Modulation of Aβ Aggregation by Aβ-derived Fragment Peptide: A molecular Dynamics Study

Abstract

The self–aggregation of amyloid-β (Aβ42) into β–sheets is considered to be responsible for the onset of Alzheimer’s Disease (AD), a neurodegenerative disease with no clinically accepted treatment. The N‒terminal (16KLVFF20) is identified as a self‒recognition region and the central hydrophobic core (CHC) which is crucial for the formation and stabilization of the β– sheets. Mallesh et al. have recently reported KLLFF, produced by single point mutation by replacing Val18 in KLVFF with leucine KLLFF as a potential inhibitor against Aβ aggregation. The mechanism by which KLLFF hinders Aβ aggregation remains an enigma.

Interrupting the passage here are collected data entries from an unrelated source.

Lemma chunk_info_step_spec hash m c V n idxs r i ci :
  placed c V n (req_obj_size r) idxs -> 0 <= m -> cl_rel hash (m + 2) c V -> hv_ok hash r ->
  0 <= i < n -> chunks_ok n V (req_obj_id_int r) idxs ->
  scanned V (req_obj_id_int r) n idxs i ci ->
  exists c' r' ci', chunk_info_step hash idxs false (c, r, ci) i = Ok (c', r', ci') /\
    cl_rel hash m c' V /\ cl_same c c' /\ req_like hash r r' /\
    scanned V (req_obj_id_int r) n idxs (i + 1) ci'.
Proof.
  intros P Hm HR Hhv Hi Hids HS.
  destruct (placed_slot P _ i HR Hi) as (x & v & Hx & Hget & Hup & Hxr & Hv & _).
  pose proof (pl_n _ _ _ _ _ P) as Hn. unfold chunk_info_step. rewrite Hget. cbn [rbind].
  destruct (chunk_info_enter _ _ _ _ _ _ _ _ _ (req_obj_size r) P HS Hi Hx Hxr)
    as (c1 & -> & HS1 & Hsrv1 & ->). cbn [rbind].
  destruct (cl_check_spec hash (m + 1) c1 V x v r) as (c2 & r2 & E2 & HR2 & HS2 & Hr2);
    [lia| |lia|done|done|].
  { eapply cl_rel_same; [exact Hsrv1|]. by replace (m + 1 + 1) with (m + 2) by lia. }
  rewrite E2. cbn [rbind].
  replace (is_up c1 x) with true by (rewrite (is_up_same c c1) by done; symmetry; apply Hup).
  cbn [andb]. pose proof (on_view V (req_obj_id_int r) idxs i x v Hx Hv) as Hon.
  destruct (arr_get_Z (server_chunk_status ci) i) as (st & Hst & _);
    [rewrite (sc_status _ _ _ _ _ _ HS); lia|].
  destruct (has (req_obj_id_int r) v) eqn:Hh.
  - destruct (cl_get_chunk_id_spec hash m c2 V x v r2) as (c3 & r3 & -> & HR3 & HS3 & Hr3);
      [done|done|lia|done|apply Hr2|by rewrite (rl_id _ _ _ Hr2)|]. cbn [rbind].
    rewrite (rl_id _ _ _ Hr2). set (q := get_u8 1 _) in *.
    pose proof (Hids i q Hi Hon) as Hq.
    destruct (arr_get_Z (chunk_cnt ci) q) as (z & Hz & ->); [rewrite (sc_cnt _ _ _ _ _ _ HS); lia|].
    cbn [rbind]. rewrite (arr_upd_Z _ _ _ st) by (lia || done). cbn [rbind].
    rewrite (arr_upd_Z _ _ _ z) by (lia || done). cbn [rbind]. do 3 eexists. split; [done|].
    split_and!; [done|exact (transitivity HS1 (transitivity HS2 HS3))|by eapply req_like_trans|].
    by eapply (scanned_found V (req_obj_id_int r) n idxs i ci _ x _ HS Hi (proj2 Hn) Hx (proj1 Hxr)).
  - destruct (write_load_same x (req_obj_size r2) c2) as (c3 & -> & HS3 & Hsrv3).
    { rewrite (cs_wload _ _ HS2), (cs_wload _ _ HS1), (pl_wload _ _ _ _ _ P). lia. }
    cbn [rbind]. rewrite (arr_upd_Z _ _ _ st) by (lia || done). cbn [rbind]. do 3 eexists. split; [done|].
    split_and!; [|exact (transitivity HS1 (transitivity HS2 HS3))|done|].
    + eapply cl_rel_same; [exact Hsrv3|]. eapply cl_rel_le; [|exact HR2]. lia.
    + by eapply (scanned_none V (req_obj_id_int r) n idxs i ci _ x _ HS Hi (proj2 Hn) Hx (proj1 Hxr)).
Qed.

Lemma get_chunk_info_spec hash m c V n idxs r d :
  placed c V n (req_obj_size r) idxs -> ec_n (ec_params c) = n -> 0 <= m ->
  cl_rel hash (m + 2 * n) c V -> hv_ok hash r -> chunks_ok n V (req_obj_id_int r) idxs ->
  exists c' r' ci', get_chunk_info hash c r idxs
      (ChunkInfo (replicate (Z.to_nat MAX_EC_N) has_not_checked) (replicate (Z.to_nat MAX_EC_N) 0)
         (replicate (Z.to_nat MAX_N_SERVER) false) 0 d) false = Ok (c', r', ci') /\
    cl_rel hash m c' V /\ cl_same c c' /\ req_like hash r r' /\
    scanned V (req_obj_id_int r) n idxs n ci'.
Proof.
  intros P Hen Hm HR Hhv Hids. pose proof (pl_n _ _ _ _ _ P) as Hn. unfold get_chunk_info. rewrite Hen.
  destruct (rfold_seqZ (chunk_info_step hash idxs false) (fun i '(c1, r1, ci) =>
      cl_rel hash (m + 2 * (n - i)) c1 V /\ cl_same c c1 /\ req_like hash r r1 /\
      scanned V (req_obj_id_int r) n idxs i ci) 0 n
      (c, r, ChunkInfo (replicate (Z.to_nat MAX_EC_N) has_not_checked) (replicate (Z.to_nat MAX_EC_N) 0)
         (replicate (Z.to_nat MAX_N_SERVER) false) 0 d))
    as ([[c' r'] ci'] & -> & HR' & HS' & Hr' & Hsc); [lia| | |].
  - split_and!; [by replace (n - 0) with n by lia|reflexivity|by apply req_like_refl|].
    apply scanned_init. lia.
  - intros i [[c1 r1] ci] Hi (HR1 & HS1 & Hr1 & Hsc).
    destruct (chunk_info_step_spec hash (m + 2 * (n - (i + 1))) c1 V n idxs r1 i ci)
      as (c2 & r2 & ci2 & -> & HR2 & HS2 & Hr2 & Hsc2).
    + rewrite (rl_size _ _ _ Hr1). by eapply (placed_same P).
    + lia.
    + by replace (m + 2 * (n - (i + 1)) + 2) with (m + 2 * (n - i)) by lia.
    + apply Hr1.
    + lia.
    + by rewrite (rl_id _ _ _ Hr1).
    + by rewrite (rl_id _ _ _ Hr1).
    + eexists. split; [done|]. rewrite (rl_id _ _ _ Hr1) in Hsc2.
      split_and!; [done|by etrans|by eapply req_like_trans|done].
  - exists c', r', ci'. split_and!; [done| |done|done|done].
    eapply cl_rel_le; [|exact HR']. lia.
Qed.

(** ** A hit on a chunk, a miss *)

Lemma report_duplicates_spec hash m c V n sz idxs r ci :
  placed c V n sz idxs -> 0 <= m -> cl_rel hash (m + 2 * Z.of_nat (length (cache_servers c))) c V ->
  hv_ok hash r ->
  exists c' r', report_duplicates hash (c, r, ci) = Ok (c', r', ci) /\
    cl_rel hash m c' V /\ cl_same c c' /\ req_like hash r r'.
Proof.
  intros P Hm HR Hhv. unfold report_duplicates. set (len := Z.of_nat _) in *.
  destruct (_ && _).
  2:{ exists c, r. split_and!; [done| |reflexivity|by apply req_like_refl].
      eapply cl_rel_le; [|exact HR]. lia. }
  match goal with |- context [rfold ?g _ _] => set (f := g) end.
  destruct (rfold_seqZ f (fun i '(c1, r1) =>
      cl_rel hash (m + 2 * (len - i)) c1 V /\ cl_same c c1 /\ req_like hash r r1) 0 len (c, r))
    as ([c' r'] & -> & HR' & HS' & Hr'); [lia| | |].
  - split_and!; [by replace (len - 0) with len by lia|reflexivity|by apply req_like_refl].
  - intros i [c1 r1] Hi (HR1 & HS1 & Hr1).
    destruct (lookup_lt_is_Some_2 V (Z.to_nat i)) as [v Hv].
    { rewrite <- (Forall2_length _ _ _ HR). lia. }
    destruct (cl_check_spec hash (m + 2 * (len - (i + 1)) + 1) c1 V i v r1)
      as (c2 & r2 & E & HR2 & HS2 & Hr2); [lia| |lia|done|apply Hr1|].
    { by replace (m + 2 * (len - (i + 1)) + 1 + 1) with (m + 2 * (len - i)) by lia. }
    unfold f. rewrite E. cbn [rbind]. destruct (is_up c1 i && has (req_obj_id_int r1) v) eqn:Hh.
    + destruct (cl_get_chunk_id_spec hash (m + 2 * (len - (i + 1))) c2 V i v r2)
        as (c3 & r3 & -> & HR3 & HS3 & Hr3); [lia|done|lia|done|apply Hr2| |].
      { rewrite (rl_id _ _ _ Hr2). by apply andb_true_iff in Hh as [_ Hh]. }
      cbn [rbind]. eexists. split; [done|].
      split_and!; [done|exact (transitivity HS1 (transitivity HS2 HS3))|].
      do 2 (eapply req_like_trans; [done|]). done.
    + eexists. split; [done|]. split_and!; [|by etrans|by eapply req_like_trans].
      eapply cl_rel_le; [|exact HR2]. lia.
  - cbn [rbind]. exists c', r'. split_and!; [done| |done|done].
    eapply cl_rel_le; [|exact HR']. lia.
Qed.

(** A request for an object whose chunks have [sz] bytes; [m]: the lookups the servers
    still have room for. *)
Record chunk_request (hash : Z -> Z) (m : Z) (c : cacheCluster) (V : list view) (n k sz : Z)
    (idxs : list Z) (r : request) : Prop := {
  cr_placed : placed c V n sz idxs;
  cr_n : ec_n (ec_params c) = n;
  cr_k : ec_k (ec_params c) = k;
  cr_kn : 0 < k <= n;
  cr_size : chunk_size (ec_params c) (req_obj_size r) = Ok sz;
  cr_servers : cp_n_server (cluster_params c) <= MAX_N_SERVER;
  cr_rel : cl_rel hash m c V;
  cr_hv : hv_ok hash r;
  cr_n_miss : Z.of_nat (length (n_miss (cluster_stat c))) = n;
  cr_bucket : 0 <= original_server r < Z.of_nat (length (bucket_stat c))
}.

Lemma chunk_request_le hash m m' c V n k sz idxs r :
  m' <= m -> chunk_request hash m c V n k sz idxs r -> chunk_request hash m' c V n k sz idxs r.
Proof. intros Hm []. split; try done. by eapply cl_rel_le. Qed.

(** the configuration is that of the request still *)
Lemma placed_kept c V n sz idxs c' V' :
  placed c V n sz idxs -> cl_kept c c' -> v_cap <$> V' = v_cap <$> V -> placed c' V' n sz idxs.
Proof.
  intros [] [HS _ _ _ _ _ _ Hr Hw _ _] HV. pose proof (Forall2_length _ _ _ HS) as Hl.
  split; rewrite <- ?Hl, ?Hr, ?Hw; try done.
  - eapply Forall_impl; [exact pl_up0|]. intros x [Hx Hu]. split; [done|].
    rewrite <- Hu. by apply is_up_servers.
  - apply Forall_fmap with (f := v_cap) (P := fun k => sz <= k). rewrite HV. by apply Forall_fmap.
Qed.

Lemma chunk_request_kept hash m c V n k sz idxs r m' c' V' r' :
  chunk_request hash m c V n k sz idxs r -> cl_kept c c' -> cl_rel hash m' c' V' ->
  v_cap <$> V' = v_cap <$> V -> hv_ok hash r' -> req_obj_size r' = req_obj_size r ->
  req_extra_field1 r' = req_extra_field1 r -> chunk_request hash m' c' V' n k sz idxs r'.
Proof.
  intros [P] HK HR HV Hhv Hsz Hf. split; try done.
  - by apply (placed_kept c V).
  - by rewrite (kp_ec _ _ HK).
  - by rewrite (kp_ec _ _ HK).
  - by rewrite (kp_ec _ _ HK), Hsz.
  - by rewrite (kp_params _ _ HK).
  - by rewrite (kp_n_miss _ _ HK).
  - unfold original_server. by rewrite Hf, (kp_bucket _ _ HK).
Qed.

Lemma ask_others_nothing hash idxs c r ci :
  ec_k (ec_params c) <= n_chunk_hit ci \/
    (cp_check_one_more (cluster_params c) = false /\ cp_parity_rebalance (cluster_params c) = false) ->
  ask_others hash idxs (c, r, ci) = Ok (c, r, ci).
Proof.
  intros H. unfold ask_others. destruct (Z.ltb_spec (n_chunk_hit ci) (ec_k (ec_params c))); [|done].
  destruct H as [|[-> ->]]; [lia|]. cbn [orb rbind]. rewrite andb_false_r. by case_match.
Qed.

Lemma scanned_distinct V id n idxs ci : scanned V id n idxs n ci ->
  n_chunk_hit ci = Z.of_nat (length (distinct n V id idxs)).
Proof.
  intros HS. rewrite (sc_hit _ _ _ _ _ _ HS). unfold distinct. do 2 f_equal.
  symmetry. apply filter_same. intros q Hq%elem_of_seqZ.
  rewrite (sc_present _ _ _ _ _ _ HS) by lia. rewrite list_elem_of_fmap. split.
  - intros (p & E & Hp%elem_of_seqZ). exists p. split; [lia|done].
  - intros (p & Hp & E). exists p. split; [done|]. apply elem_of_seqZ. lia.
Qed.

Lemma scanned_restored V id n idxs ci : scanned V id n idxs n ci -> restored id n idxs ci 0 0 V.
Proof.
  intros HS. unfold restored.
  rewrite (filter_same (good ci) (fun p => good ci p \/ p < 0)),
    (filter_same (present ci) (fun q => present ci q \/ q < 0)); [apply HS| |];
    intros y Hy%elem_of_seqZ; (split; [intros [?|?]; [done|lia]|by left]).
Qed.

To gain insights into this inhibitory mechanism, molecular dynamics (MD) simulations have been performed. The molecular docking was performed using AutoDock Vina which predicted a favourable binding energy of ‒5.2 kcal/mol for Aβ42–KLLFF complex. The MDsimulations depicted enhanced structural stability for Aβ42 in the presence of KLLFF. The presence of KLLFF remarkably prevented the β‒sheet formation by reducing the side‒chain contacts at the C‒ terminal, Gly33‒Val40 of Aβ42. According to the per residue binding energy Phe4, Arg5, Val12, His13, Val18 and Phe19 contributed maximum to binding of Aβ42 with KLLFF. KLLFF further reduced the intramolecular hydrogen bonds of Aβ42, therebystabilizing the native of structure Aβ42. Understanding the inhibitory mechanism of KLLFF against Aβ42 holds great promise for the development of potent drugs to combat AD. Such insights could pave the way for more effective treatments against AD.